[Saved entries]

(** ** Reachable tables

    Everything the daemon does to the job tables, under any faults. *)
Inductive jstep : TxS -> TxS -> Prop :=
| JClaim j supplemental owner until now hook s :
    JobFrame (default (tret tt) hook) ->
    jstep s (ClaimJobWithLocks j supplemental owner until now hook s).2
| JRenew id owner until s : jstep s (RenewJobLease id owner until s).2
| JProgress id p m s : jstep s (UpdateJobProgress id p m s).2
| JCheckpoint id c s : jstep s (UpdateJobCheckpoint id c s).2
| JFinish id status p code msg log clean at_ hook s :
    terminal status = true -> JobFrame (default (tret tt) hook) ->
    jstep s (FinishJob id status p code msg log clean at_ hook s).2
| JCancelQueued id now s : jstep s (CancelQueuedJob id now s).2
| JRequestCancel id now s : jstep s (RequestJobCancel id now s).2
| JSweep cutoff s : jstep s (SweepTerminalJobs cutoff s).2
| JOther {A} (m : Tx A) s : JobFrame m -> jstep s (m s).2
| JTime db fs fs' : jstep (db, fs) (db, fs').

Lemma sweptFrom_elem cutoff before l j : j ∈ sweptFrom cutoff before l -> j ∈ l.
Proof.
  revert before. induction l as [|x l IH]; intros before; [done|]. cbn [sweptFrom]. cbv zeta.
  destruct (_ || _); rewrite ?elem_of_cons; intros H; naive_solver.
Qed.

Lemma elem_of_rows db j : jobs_ok db -> j ∈ rows db <-> runs db !! ID j = Some j.
Proof.
  intros Hok. unfold rows. rewrite list_elem_of_fmap. split.
  - intros ([id j'] & -> & Hj%elem_of_map_to_list). simpl in *. by rewrite (ok_id _ Hok _ _ Hj).
  - intros Hj. exists (ID j, j). split; [done|]. by apply elem_of_map_to_list.
Qed.

Lemma sweptRows_terminal db cutoff j : jobs_ok db ->
  j ∈ sweptRows cutoff db -> runs db !! ID j = Some j /\ terminal (Status j) = true.
Proof.
  intros Hok Hj%sweptFrom_elem. unfold terminalRows in Hj.
  rewrite merge_sort_Permutation, list_elem_of_filter, elem_of_rows in Hj; [tauto|done].
Qed.

Lemma sweep_jobs_ok db cutoff : jobs_ok db ->
  jobs_ok (withRuns (filter (fun kv => kv.1 ∉ (ID <$> sweptRows cutoff db))) db).
Proof.
  intros Hok. split; simpl.
  - intros id j [Hj _]%map_lookup_filter_Some. by apply (ok_id _ Hok).
  - intros key id t (j & Hj & Ht)%(ok_holder _ Hok). exists j. split; [|done].
    apply map_lookup_filter_Some. split; [done|]. simpl. intros (j' & -> & Hin)%list_elem_of_fmap.
    apply sweptRows_terminal in Hin as [Hj' Ht']; [|done]. rewrite Hj in Hj'. injection Hj' as ->.
    by rewrite Ht in Ht'.
  - intros id j [Hj _]%map_lookup_filter_Some Hr. by apply (ok_lock _ Hok).
Qed.

Lemma cancelQueued_ok id now s : jobs_ok s.1 -> jobs_ok (CancelQueuedJob id now s).2.1.
Proof.
  intros Hok. unfold CancelQueuedJob. destruct s as [db fs].
  destruct (tbind _ _ _) as [[[]|e] s1] eqn:E; [|by destruct s1..]. cbn [snd].
  apply tbind_Ok in E as (? & sa & H1 & E). apply point_Ok in H1.
  apply tbind_Ok in E as (n & sb & H2 & E). destruct n; [|by injection E].
  apply updateRun_Ok in H2 as [(j & Hj & _ & _ & Hb)|([=] & _)]. simpl in E.
  apply tbind_Ok in E as (? & sc & H3 & E). apply stmt_Ok in H3 as [H3 _]. injection H3 as _ H3.
  apply tbind_Ok in E as (? & sd & H4 & E). injection E as <-. apply point_Ok in H4.
  rewrite H4, <- H3, Hb, H1 in *. by apply (close_jobs_ok db id (setCancelled now) j).
Qed.

Lemma jstep_ok s s' : jstep s s' -> jobs_ok s.1 -> jobs_ok s'.1.
Proof.
  assert (forall {A} (m : Tx A) s, JobFrame m -> jobs_ok s.1 -> jobs_ok (m s).2.1) as Hframe.
  { intros A m s0 Hm. apply same_jobs_ok, Hm. }
  intros [j supplemental owner until now hook s1 Hf|id owner until s1|id p m s1|id c s1
    |id status p code msg log clean at_ hook s1 Ht Hf|id now s1|id now s1|cutoff s1|A m s1 Hf|db fs fs'] Hok; try (apply Hframe; [apply _|done]).
  - destruct (ClaimJobWithLocks _ _ _ _ _ _ s1) as [[j'|e] s2] eqn:E; simpl.
    + apply Claim_Ok in E as (fs1 & d & fs2 & Hfree & Hh & Hnew & -> & _).
      pose proof (Hf (withLocks (takeKeys (ID j) now (claimKeys (LockKey j) supplemental)) s1.1, fs1)) as Hfr.
      rewrite Hh in Hfr. simpl in Hfr.
      apply (claim_jobs_ok s1.1 (claimKeys (LockKey j) supplemental) now (claimedRow j owner until now)); try done.
      * intros key Hk. by apply Hfree.
      * apply claimKeys_elem. by left.
    + by apply inTx_Err in E as ->.
  - destruct (FinishJob _ _ _ _ _ _ _ _ _ s1) as [[u|e] s2] eqn:E; simpl.
    + apply Finish_Ok in E as (fs1 & fs2 & _ & Hh). destruct u.
      match type of Hh with _ (?d, _) = _ => pose proof (Hf (d, fs1)) as Hfr; rewrite Hh in Hfr; simpl in Hfr;
        apply (same_jobs_ok d); [exact Hfr|] end.
      destruct (runs s1.1 !! id) as [j|] eqn:Hj.
      * eapply jobs_ok_eq; [| |apply (close_jobs_ok s1.1 id (setFinished status p code msg log clean at_) j); done];
          simpl; by rewrite ?Hj.
      * apply (jobs_ok_eq s1.1); [|exact (releaseLocks_absent s1.1 id Hok Hj)|done]. simpl. by rewrite Hj.
    + by apply inTx_Err in E as ->.
  - by apply cancelQueued_ok.
  - unfold SweepTerminalJobs. destruct (stmt _ s1) as [[n|e] s2] eqn:E; simpl.
    + apply stmt_Ok in E as [E _]. cbv zeta in E. injection E as _ <-. by apply sweep_jobs_ok.
    + by apply stmt_Err in E as [-> _].
  - done.
Qed.

Lemma Claim_Err j supplemental owner leaseUntil now onClaim s e s' :
  ClaimJobWithLocks j supplemental owner leaseUntil now onClaim s = (Err e, s') -> s'.1 = s.1.
Proof. apply inTx_Err. Qed.

Lemma Finish_Err jobID status p code msg log clean at_ onFinish s e s' :
  FinishJob jobID status p code msg log clean at_ onFinish s = (Err e, s') -> s'.1 = s.1.
Proof. apply inTx_Err. Qed.

(** Claims and finishes leave the other rows' cores alone. *)
Lemma Claim_rows j supplemental owner leaseUntil now onClaim s j' s' :
  JobFrame (default (tret tt) onClaim) ->
  ClaimJobWithLocks j supplemental owner leaseUntil now onClaim s = (Ok j', s') ->
  j' = claimedJob j owner leaseUntil now /\ runs s.1 !! ID j = None /\
  runs s'.1 !! ID j = Some (claimedRow j owner leaseUntil now) /\
  forall id, id <> ID j -> core <$> runs s'.1 !! id = core <$> runs s.1 !! id.
Proof.
  intros Hf (fs1 & d & fs2 & Hfree & Hh & Hnew & -> & ->)%Claim_Ok.
  pose proof (Hf (withLocks (takeKeys (ID j) now (claimKeys (LockKey j) supplemental)) s.1, fs1)) as [_ Hr].
  rewrite Hh in Hr. simpl in Hr |- *. split_and!; [done| |apply lookup_insert_eq|].
  - specialize (Hr (ID j)). rewrite Hnew in Hr. by destruct (runs s.1 !! ID j).
  - intros id Hne. by rewrite lookup_insert_ne.
Qed.

Lemma Finish_rows jobID status p code msg log clean at_ onFinish s u s' id :
  JobFrame (default (tret tt) onFinish) ->
  FinishJob jobID status p code msg log clean at_ onFinish s = (Ok u, s') ->
  id <> jobID -> core <$> runs s'.1 !! id = core <$> runs s.1 !! id.
Proof.
  intros Hf (fs1 & fs2 & _ & Hh)%Finish_Ok Hne. destruct u.
  match type of Hh with _ (?d, _) = _ => pose proof (Hf (d, fs1)) as [_ Hr]; rewrite Hh in Hr; simpl in Hr end.
  rewrite Hr. destruct (runs s.1 !! jobID); [|done]. by rewrite lookup_insert_ne.
Qed.

Lemma Finish_status jobID status p code msg log clean at_ onFinish s u s' :
  JobFrame (default (tret tt) onFinish) ->
  FinishJob jobID status p code msg log clean at_ onFinish s = (Ok u, s') ->
  forall j, runs s'.1 !! jobID = Some j -> Status j = status.
Proof.
  intros Hf (fs1 & fs2 & _ & Hh)%Finish_Ok j Hj. destruct u.
  match type of Hh with _ (?d, _) = _ => pose proof (Hf (d, fs1)) as [_ Hr]; rewrite Hh in Hr; simpl in Hr end.
  specialize (Hr jobID). rewrite Hj in Hr. destruct (runs s.1 !! jobID) as [j0|] eqn:Hj0.
  - rewrite lookup_insert_eq in Hr. injection Hr as _ Hst _ _. done.
  - by rewrite Hj0 in Hr.
Qed.

Lemma cancelQueued_rows id now s i : i <> id ->
  core <$> runs (CancelQueuedJob id now s).2.1 !! i = core <$> runs s.1 !! i.
Proof.
  intros Hne. unfold CancelQueuedJob. destruct s as [db fs].
  destruct (tbind _ _ _) as [[[]|e] s1] eqn:E; [|by destruct s1..]. cbn [snd].
  apply tbind_Ok in E as (? & sa & H1 & E). apply point_Ok in H1.
  apply tbind_Ok in E as (n & sb & H2 & E). destruct n; [|by injection E].
  apply updateRun_Ok in H2 as [(j & Hj & _ & _ & Hb)|([=] & _)]. simpl in E.
  apply tbind_Ok in E as (? & sc & H3 & E). apply stmt_Ok in H3 as [H3 _]. injection H3 as _ H3.
  apply tbind_Ok in E as (? & sd & H4 & E). injection E as <-. apply point_Ok in H4.
  rewrite H4, <- H3, Hb, H1. simpl. by rewrite lookup_insert_ne.
Qed.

Task directions: Write out, from the lines above, only those from the line with "destruct (_ ||" to the line with "intros Hok. unfold rows.", exactly as given, including the first and the last.

Answer for the task:
  destruct (_ || _); rewrite ?elem_of_cons; intros H; naive_solver.
Qed.

Lemma elem_of_rows db j : jobs_ok db -> j ∈ rows db <-> runs db !! ID j = Some j.
Proof.
  intros Hok. unfold rows. rewrite list_elem_of_fmap. split.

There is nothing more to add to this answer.